Is there a curriculum in this house?

1. Day in the Life

Kanti wakes up and starts telling the story of her dream to her mother, Shanti.  The story involves some balls rolling down some hills or steps or slides – she can’t really tell and in the dream they sort of morphed into one another.  She closes her eyes again for some time.  Then she jumps up to find some balls and starts rolling them down the steps and then creates a slanted surface with some pillows and rolls the balls at various angles.  She folds her sheets, lays them over the pillows and rolls balls down that too.  Over breakfast their conversation goes to bicycles, gauging the slope of a road by riding your bike (more easily than you can by walking), how to gain momentum to continue riding uphill without pedalling, and how long that will last.  She also tells her father, Ganti, what her friend told her the other day when they rode bicycles together.  The conversation reminds her of another friend and she goes to skype with that friend.  On skype they play a guessing game for a while and then log in to Khan Academy together to show each other their programs.

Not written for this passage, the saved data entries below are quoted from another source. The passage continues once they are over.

(* ===== verification/Dag.v ===== *)
(** * Dag: jobs, stages and recovery

    Models [scheduler/{dag_scheduler,dag_stage_execution,dag_recovery,event}.go].
    The event loop runs one handler at a time, so a handler is a function from
    the scheduler's state to its next state and the effects it has outside the
    loop: answers on response channels, task sets handed to the physical
    scheduler, cancelled contexts.  An outer [Err] is a run-time panic.

    [ctx] and [ctx'] are the values of [job.ctx.Err()] at the first and the
    second time a handler reads it.  A response channel is named by its job. *)

From S2P Require Import Prelude Bytes Plan Stages Planner TaskGenerator Shuffle Reports Fifo.
#[local] Open Scope Z_scope.

Definition ErrSchedulerClosed : error := Sentinel "DAG scheduler is closed".

(** ** State *)

Inductive stageExecutionStatus := stagePending | stageRunning | stageSucceeded.

#[export] Instance stageExecutionStatus_eq_dec : EqDecision stageExecutionStatus.
Proof. solve_decision. Defined.

(** [sg_cancel] says the stage's [CancelFunc] is not nil. *)
Record stageState := mkStageState {
  sg_stage : Stage;
  sg_attemptID : StageAttemptID;
  sg_status : stageExecutionStatus;
  sg_attempts : Z;
  sg_cancel : bool;
  sg_tasks : list Task;
  sg_remaining : Z;
  sg_outputs : gmap PartitionID TaskOutput }.

Record jobState := mkJob {
  js_action : ActionSpec;
  js_runID : string;
  js_stages : gmap StageID stageState;
  js_order : list StageID;
  js_resultStageID : StageID }.

(** [dag_planner] is the planner's lookup and [dag_taskScheduler] says the
    physical scheduler is not nil. *)
Record dag := mkDag {
  dag_maxStageAttempts : Z;
  dag_planner : option FunctionLookup;
  dag_taskScheduler : bool;
  dag_jobs : gmap JobID jobState;
  dag_nextStageAttemptID : StageAttemptID;
  dag_stopping : bool }.

Record JobResult := mkResult {
  jr_Records : option (list any);
  jr_Count : Z }.

Definition jobCompletion : Type := result JobResult.

Inductive effect :=
  | Respond (job : JobID) (completion : jobCompletion)
  | CancelJob (job : JobID)
  | CancelStage (job : JobID) (stage : StageID) (attempt : StageAttemptID)
  | WatchCancellation (job : JobID)
  | StartTaskSet (set : TaskSet)
  | Stopped.

Definition with_jobs (f : gmap JobID jobState -> gmap JobID jobState) (s : dag) : dag :=
  mkDag (dag_maxStageAttempts s) (dag_planner s) (dag_taskScheduler s) (f (dag_jobs s))
    (dag_nextStageAttemptID s) (dag_stopping s).
Definition with_next (n : StageAttemptID) (s : dag) : dag :=
  mkDag (dag_maxStageAttempts s) (dag_planner s) (dag_taskScheduler s) (dag_jobs s) n (dag_stopping s).
Definition with_stages (f : gmap StageID stageState -> gmap StageID stageState) (j : jobState) : jobState :=
  mkJob (js_action j) (js_runID j) (f (js_stages j)) (js_order j) (js_resultStageID j).
Definition with_runID (r : string) (j : jobState) : jobState :=
  mkJob (js_action j) r (js_stages j) (js_order j) (js_resultStageID j).

(** [functions] is the lookup given to [NewPlanner]. *)
Definition NewDAGScheduler (functions : option FunctionLookup) (taskScheduler : bool)
    (options : list Option') : result dag :=
  config ← resolveSchedulerOptions options;
  Ok {| dag_maxStageAttempts := op_maxStageAttempts config; dag_planner := functions;
        dag_taskScheduler := taskScheduler; dag_jobs := ∅; dag_nextStageAttemptID := 0%N;
        dag_stopping := false |}.

(** ** Ending a job *)

Definition failJob (s : dag) (jobID : JobID) (err : error) : dag * list effect :=
  match dag_jobs s !! jobID with
  | None => (s, [])
  | Some _ => (with_jobs (delete jobID) s, [CancelJob jobID; Respond jobID (Err err)])
  end.

(** [append] of records: appending nothing keeps a nil slice nil. *)
Definition appendRecords (rs : option (list any)) (more : option (list any)) : option (list any) :=
  match default [] more with
  | [] => rs
  | more => Some (default [] rs ++ more)
  end.

(** A missing map entry reads as the zero output. *)
Definition mergeOutput (kind : ActionKind) (r : JobResult) (o : TaskOutput) : JobResult :=
  match kind with
  | ActionCollect => mkResult (appendRecords (jr_Records r) (to_Records o)) (jr_Count r)
  | ActionCount => mkResult (jr_Records r) (i64 (jr_Count r + to_Count o))
  | ActionOther _ => r
  end.

Definition mergeTaskOutputs (kind : ActionKind) (outputs : gmap PartitionID TaskOutput) : JobResult :=
  foldl (fun r p => mergeOutput kind r (default zeroOutput (outputs !! Z.of_nat p)))
    (mkResult None 0) (seq 0 (size outputs)).

(** ** Starting stages *)

(** The state [startReadyStages] threads. *)
Record launch := mkLaunch {
  ln_job : jobState;
  ln_next : StageAttemptID;
  ln_effects : list effect }.

Fixpoint parentsReady (stages : gmap StageID stageState) (parents : list StageID) : result bool :=
  match parents with
  | [] => Ok true
  | parent :: parents =>
      match stages !! parent with
      | None => Err panic_nil
      | Some p =>
          ready ← parentsReady stages parents;
          Ok (bool_decide (sg_status p = stageSucceeded) && ready)
      end
  end.

(** [*outputs[partition].ShuffleOutput] for every task of the parent. *)
Fixpoint collectOutputs (outputs : gmap PartitionID TaskOutput) (partitions : list nat)
    : result (list MapOutput) :=
  match partitions with
  | [] => Ok []
  | p :: partitions =>
      match to_ShuffleOutput (default zeroOutput (outputs !! Z.of_nat p)) with
      | None => Err panic_nil
      | Some o => os ← collectOutputs outputs partitions; Ok (o :: os)
      end
  end.

(** The input snapshot of a stage with parents; the inner error is the one
    [startReadyStages] returns. *)
Definition buildInputs (jobID : JobID) (job : jobState) (id : StageID) (stage : stageState)
    (parentID : StageID) : result (result InputSnapshot) :=
  match js_stages job !! parentID with
  | None => Err panic_nil
  | Some parent =>
      match st_ShuffleWrite (sg_stage parent) with
      | None => Err panic_nil
      | Some w =>
          outputs ← collectOutputs (sg_outputs parent) (seq 0 (length (sg_tasks parent)));
          let inputs :=
            {| is_RunID := js_runID job; is_JobID := jobID; is_ShuffleID := sw_ShuffleID w;
               is_StageID := st_ID (sg_stage parent); is_StageAttemptID := sg_attemptID parent;
               is_NumMapPartitions := Z.of_nat (length (sg_tasks parent));
               is_NumReducePartitions := st_NumPartitions (sg_stage stage);
               is_Outputs := outputs |} in
          Ok (match validateSnapshot inputs with
              | Err err => Err (Errorf "build stage %d inputs: %w" [FInt (Z.of_N id); FWrap err])
              | Ok _ => Ok inputs
              end)
      end
  end.

Definition startedStage (attempt : StageAttemptID) (st : stageState) : stageState :=
  mkStageState (sg_stage st) attempt stageRunning (sg_attempts st + 1) true (sg_tasks st)
    (sg_remaining st) (sg_outputs st).

(** The body of the loop of [startReadyStages] for the stage [id]. *)
Definition startStage (max : Z) (jobID : JobID) (l : launch) (id : StageID)
    : result (launch * option error) :=
  let job := ln_job l in
  match js_stages job !! id with
  | None => Err panic_nil
  | Some stage =>
      if negb (bool_decide (sg_status stage = stagePending)) then Ok (l, None)
      else
        ready ← parentsReady (js_stages job) (st_ParentIDs (sg_stage stage));
        if negb ready then Ok (l, None)
        else if max <=? sg_attempts stage then
          Ok (l, Some (Errorf "stage %d exhausted its %d stage attempts" [FInt (Z.of_N id); FInt max]))
        else
          inputs ← match st_ParentIDs (sg_stage stage) with
                   | [] => Ok (Ok None)
                   | parentID :: _ =>
                       r ← buildInputs jobID job id stage parentID;
                       Ok (match r with Ok i => Ok (Some i) | Err e => Err e end)
                   end;
          match inputs with
          | Err err => Ok (l, Some err)
          | Ok inputs =>
              let set := mkTaskSet inputs jobID id (ln_next l) (sg_tasks stage) in
              Ok (mkLaunch (with_stages (insert id (startedStage (ln_next l) stage)) job)
                    (u64 (ln_next l + 1)) (ln_effects l ++ [StartTaskSet set]), None)
          end
  end.

Fixpoint startStages (max : Z) (jobID : JobID) (l : launch) (order : list StageID)
    : result (launch * option error) :=
  match order with
  | [] => Ok (l, None)
  | id :: order =>
      r ← startStage max jobID l id;
      match r with
      | (l, Some err) => Ok (l, Some err)
      | (l, None) => startStages max jobID l order
      end
  end.

Definition startReadyStages (max : Z) (jobID : JobID) (ctx : option error) (l : launch)
    : result (launch * option error) :=
  match ctx with
  | Some err => Ok (l, Some err)
  | None => startStages max jobID l (js_order (ln_job l))
  end.

(** [if err := s.startReadyStages(...); err != nil { s.failJob(...) }], on a job
    that is (or has just been) put in [jobs]. *)
Definition startOrFail (s : dag) (jobID : JobID) (ctx : option error) (job : jobState)
    (effects : list effect) : result (dag * list effect) :=
  r ← startReadyStages (dag_maxStageAttempts s) jobID ctx (mkLaunch job (dag_nextStageAttemptID s) effects);
  let '(l, err) := r in
  let s := with_next (ln_next l) (with_jobs (insert jobID (ln_job l)) s) in
  match err with
  | None => Ok (s, ln_effects l)
  | Some err => let '(s, es) := failJob s jobID err in Ok (s, ln_effects l ++ es)
  end.

(** ** Submission *)

Definition rejectJob (s : dag) (jobID : JobID) (err : error) : dag * list effect :=
  (s, [Respond jobID (Err err)]).

Definition newStageState (st : Stage) : stageState :=
  mkStageState st 0%N stagePending 0 false [] (st_NumPartitions st) ∅.

(** The first loop over the stages of the plan. *)
Definition addStage (j : jobState) (st : Stage) : jobState :=
  mkJob (js_action j) (js_runID j) (<[st_ID st := newStageState st]> (js_stages j))
    (js_order j ++ [st_ID st])
    (if bool_decide (st_Kind st = StageResult) then st_ID st else js_resultStageID j).

Definition addStageTask (t : Task) (st : stageState) : stageState :=
  mkStageState (sg_stage st) (sg_attemptID st) (sg_status st) (sg_attempts st) (sg_cancel st)
    (sg_tasks st ++ [t]) (sg_remaining st) (sg_outputs st).

(** The second loop, over the tasks. *)
Fixpoint addTasks (j : jobState) (tasks : list Task) : result jobState :=
  match tasks with
  | [] => Ok j
  | t :: tasks =>
      match js_stages j !! t_StageID t with
      | None => Err panic_nil
      | Some st => addTasks (with_stages (insert (t_StageID t) (addStageTask t st)) j) tasks
      end
  end.

Definition newJob (a : ActionSpec) (p : StagePlan) (tasks : list Task) : result jobState :=
  addTasks (foldl addStage (mkJob a "" ∅ [] 0%N) (sp_Stages p)) tasks.

(** The planning of a job: its plan and tasks, the error it is rejected with, or
    the panic of a call. *)
Definition planJob (s : dag) (g : option RDDGraph) (a : ActionSpec) : fuelled (StagePlan * list Task) :=
  p ←? PlanAction (Some (dag_planner s)) g a;
  match validateExecutionPlan p with
  | Err e => Some (Err e)
  | Ok _ =>
      match GenerateTasks p with
      | Err e => Some (Err e)
      | Ok tasks => Some (Ok (p, tasks))
      end
  end.

(** [None] when planning runs out of fuel, which it does not on a graph built by
    [AddNode].  A panic in planning is one of the event loop. *)
Definition handleJobSubmitted (s : dag) (jobID : JobID) (ctx : option error) (g : option RDDGraph)
    (a : ActionSpec) : fuelled (dag * list effect) :=
  if dag_stopping s then Some (Ok (rejectJob s jobID ErrSchedulerClosed))
  else if negb (dag_taskScheduler s) then
    Some (Ok (rejectJob s jobID (Errorf "task scheduler is nil" [])))
  else
    match planJob s g a with
    | None => None
    | Some (Err e) => if is_panic e then Some (Err e) else Some (Ok (rejectJob s jobID e))
    | Some (Ok (p, tasks)) =>
        Some (job ← newJob a p tasks;
              startOrFail s jobID ctx job [WatchCancellation jobID])
    end.

(** ** Reports *)

(** [Ok None] is the nil job of an ignored report. *)
Definition pendingTask (s : dag) (jobID : JobID) (stageID : StageID) (attempt : TaskAttemptIdentity)
    (partition : PartitionID) : option (jobState * stageState * Task) :=
  job ← dag_jobs s !! jobID;
  stage ← js_stages job !! stageID;
  if negb (bool_decide (sg_status stage = stageRunning)) ||
     negb (ta_StageAttemptID attempt =? sg_attemptID stage)%N || (partition <? 0) ||
     (Z.of_nat (length (sg_tasks stage)) <=? partition)
  then None
  else
    task ← sg_tasks stage !! Z.to_nat partition;
    if negb (t_ID task =? ta_TaskID attempt)%N then None
    else if bool_decide (is_Some (sg_outputs stage !! partition)) then None
    else Some (job, stage, task).

(** [stage.outputs[partition] = output; stage.remaining--]. *)
Definition addOutput (p : PartitionID) (o : TaskOutput) (st : stageState) : stageState :=
  mkStageState (sg_stage st) (sg_attemptID st) (sg_status st) (sg_attempts st) (sg_cancel st)
    (sg_tasks st) (sg_remaining st - 1) (<[p := o]> (sg_outputs st)).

At lunch she has pulusu and rice in a steel plate and when she spins the plate she observes the pulusu liquid spin to the edge of the plate while the rice and vegetable pieces remain in the middle.  She then spins faster and sees the motion of the vegetable pieces and rice as well.  She puts the rice and vegetables in different parts of the plate and observes the motion when she spins the plate.

She reads a book and later enacts some of the scenes of the book using some beads (pretending they are the characters).  Afterwards she makes some things out of clay and pretends that she is running a shop.  She makes some clay money as well.  She keeps accounts, tracks expenses and profits as well.  Some objects cost more because they use a lot of clay, some because they require more skill.  Some are made of clay plus other things like toothpicks or cardboard pieces.

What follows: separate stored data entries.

(** ** Stages *)

(** The logical tasks of a stage: one per partition, in order. *)
Definition tasks_of (st : Stage) (id : StageID) (tasks : list Task) : Prop :=
  tasks <> [] /\ NoDup (t_ID <$> tasks) /\
  forall i t, tasks !! i = Some t ->
    t_StageID t = id /\ t_StageKind t = st_Kind st /\ t_PartitionID t = Z.of_nat i /\
    t_NumPartitions t = Z.of_nat (length tasks) /\ t_ShuffleWrite t = st_ShuffleWrite st /\
    t_FinalAction t = st_FinalAction st.

(** The output stored for a partition is one of an attempt of its task, in the
    stage attempt that runs or ran. *)
Definition accepted (run : string) (jobID : JobID) (st : stageState) (p : PartitionID) (o : TaskOutput) : Prop :=
  0 <= p /\ exists task attempt,
    sg_tasks st !! Z.to_nat p = Some task /\
    output_ok o (mkExecution run jobID task (mkAttempt attempt (t_ID task) (sg_attemptID st)) "" None).

Record stage_inv (max : Z) (next : StageAttemptID) (run : string) (jobID : JobID) (id : StageID)
    (st : stageState) : Prop := {
  sgi_id : st_ID (sg_stage st) = id;
  sgi_two : (id < 2)%N;
  sgi_tasks : tasks_of (sg_stage st) id (sg_tasks st);
  sgi_attempts : 0 <= sg_attempts st <= max;
  sgi_outputs p o : sg_outputs st !! p = Some o -> accepted run jobID st p o;
  sgi_remaining : sg_remaining st = Z.of_nat (length (sg_tasks st)) - Z.of_nat (size (sg_outputs st));
  sgi_pending : sg_status st = stagePending -> sg_outputs st = ∅;
  sgi_running : sg_status st = stageRunning -> 0 < sg_remaining st;
  sgi_succeeded : sg_status st = stageSucceeded -> sg_remaining st = 0;
  sgi_started : sg_status st <> stagePending ->
    (sg_attemptID st < next)%N /\ sg_cancel st = true /\ 0 < sg_attempts st }.

(** ** Jobs *)

(** The stages of a job: a result stage, behind a map stage or not. *)
Definition job_is (job : jobState) (m : option (StageID * stageState)) (c : StageID) (cs : stageState) : Prop :=
  js_resultStageID job = c /\ st_Kind (sg_stage cs) = StageResult /\
  st_FinalAction (sg_stage cs) = Some (js_action job) /\
  match m with
  | None => js_order job = [c] /\ js_stages job = {[c := cs]} /\ st_ParentIDs (sg_stage cs) = []
  | Some (mid, ms) =>
      js_order job = [mid; c] /\ mid <> c /\ js_stages job = <[mid := ms]> {[c := cs]} /\
      st_ParentIDs (sg_stage cs) = [mid] /\ st_ParentIDs (sg_stage ms) = [] /\
      st_Kind (sg_stage ms) = StageShuffleMap /\ is_Some (st_ShuffleWrite (sg_stage ms)) /\
      st_FinalAction (sg_stage ms) = None
  end.

(** The phases of an active job, and those in which a stage is about to start. *)
Definition phase (m : option (StageID * stageState)) (cs : stageState) : Prop :=
  match m with
  | None => sg_status cs = stageRunning
  | Some (_, ms) =>
      (sg_status ms = stageRunning /\ sg_status cs = stagePending) \/
      (sg_status ms = stageSucceeded /\ sg_status cs = stageRunning)
  end.

Definition startable (m : option (StageID * stageState)) (cs : stageState) : Prop :=
  sg_status cs = stagePending /\
  match m with
  | None => True
  | Some (_, ms) => sg_status ms = stagePending \/ sg_status ms = stageSucceeded
  end.

Definition stages_inv (max : Z) (next : StageAttemptID) (jobID : JobID) (job : jobState) : Prop :=
  forall id st, js_stages job !! id = Some st -> stage_inv max next (js_runID job) jobID id st.

Definition job_ok (max : Z) (next : StageAttemptID) (jobID : JobID) (job : jobState) : Prop :=
  stages_inv max next jobID job /\ exists m c cs, job_is job m c cs /\ phase m cs.

(** *** Lookups in the two shapes *)

Lemma job_is_result job m c cs : job_is job m c cs -> js_stages job !! c = Some cs.
Proof.
  intros (_ & _ & _ & H). destruct m as [[mid ms]|].
  - destruct H as (_ & Hne & -> & _). by rewrite lookup_insert_ne, lookup_singleton_eq.
  - destruct H as (_ & -> & _). by rewrite lookup_singleton_eq.
Qed.

Lemma job_is_map job mid ms c cs : job_is job (Some (mid, ms)) c cs -> js_stages job !! mid = Some ms.
Proof. intros (_ & _ & _ & _ & _ & -> & _). by rewrite lookup_insert_eq. Qed.

Lemma job_is_stage job m c cs id st :
  job_is job m c cs -> js_stages job !! id = Some st ->
  (id = c /\ st = cs) \/ (exists mid ms, m = Some (mid, ms) /\ id = mid /\ st = ms).
Proof.
  intros (_ & _ & _ & H) Hid. destruct m as [[mid ms]|].
  - destruct H as (_ & Hne & E & _). rewrite E in Hid. apply lookup_insert_Some in Hid as [[<- <-]|[_ Hid]].
    + right. by exists mid, ms.
    + apply lookup_singleton_Some in Hid as [<- <-]. by left.
  - destruct H as (_ & E & _). rewrite E in Hid. apply lookup_singleton_Some in Hid as [<- <-]. by left.
Qed.

(** Replacing a stage by one with the same plan. *)
Lemma job_is_put_result job m c cs cs' :
  job_is job m c cs -> sg_stage cs' = sg_stage cs -> job_is (with_stages (insert c cs') job) m c cs'.
Proof.
  intros (Hr & Hk & Hf & H) E. unfold job_is. rewrite E. split_and!; try done.
  destruct m as [[mid ms]|].
  - destruct H as (Ho & Hne & Es & Hrest). split; [done|]. split; [done|]. split; [|done].
    cbn. rewrite Es. rewrite insert_insert_ne by done. by rewrite insert_singleton_eq.
  - destruct H as (? & Es & ?). split_and!; try done. cbn. by rewrite Es, insert_singleton_eq.
Qed.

In the bathroom she watches the water dripping from the tap into a mug and overflowing into a bucket and observes the ripples as they fall.  Because the mug is tilted the ripples are not circular but in an oval shape.  She recognizes the focal points.  She observes the periodic nature of the overflow from the mug to the bucket.

“Kanti!” her friends calling at the window shake her from her thoughts. “Coming!” she shouts back in reply. She quickly finishes her bath and gets ready to go out to play.  Outside she and her friends decide what game(s) to play using an elaborate decision making process.  They then play the various games until every one has to go home.

Ganti asks her if she wants to go to the store.  She says, “can we take the long cut?”  “Okay,” he says as they go out.  Rather than walk on the main road, she walks across the open lot behind their neighbourhood, around some drainage pipes that she can climb, and through a cluster of houses that have come up near a construction site.  She plays with some dogs along the way.  On the way back it starts raining and she knows where on the open lot the puddles would start to form and goes there to splash and also to look for earthworms.  She can not find any worms and so plans to come back the next day.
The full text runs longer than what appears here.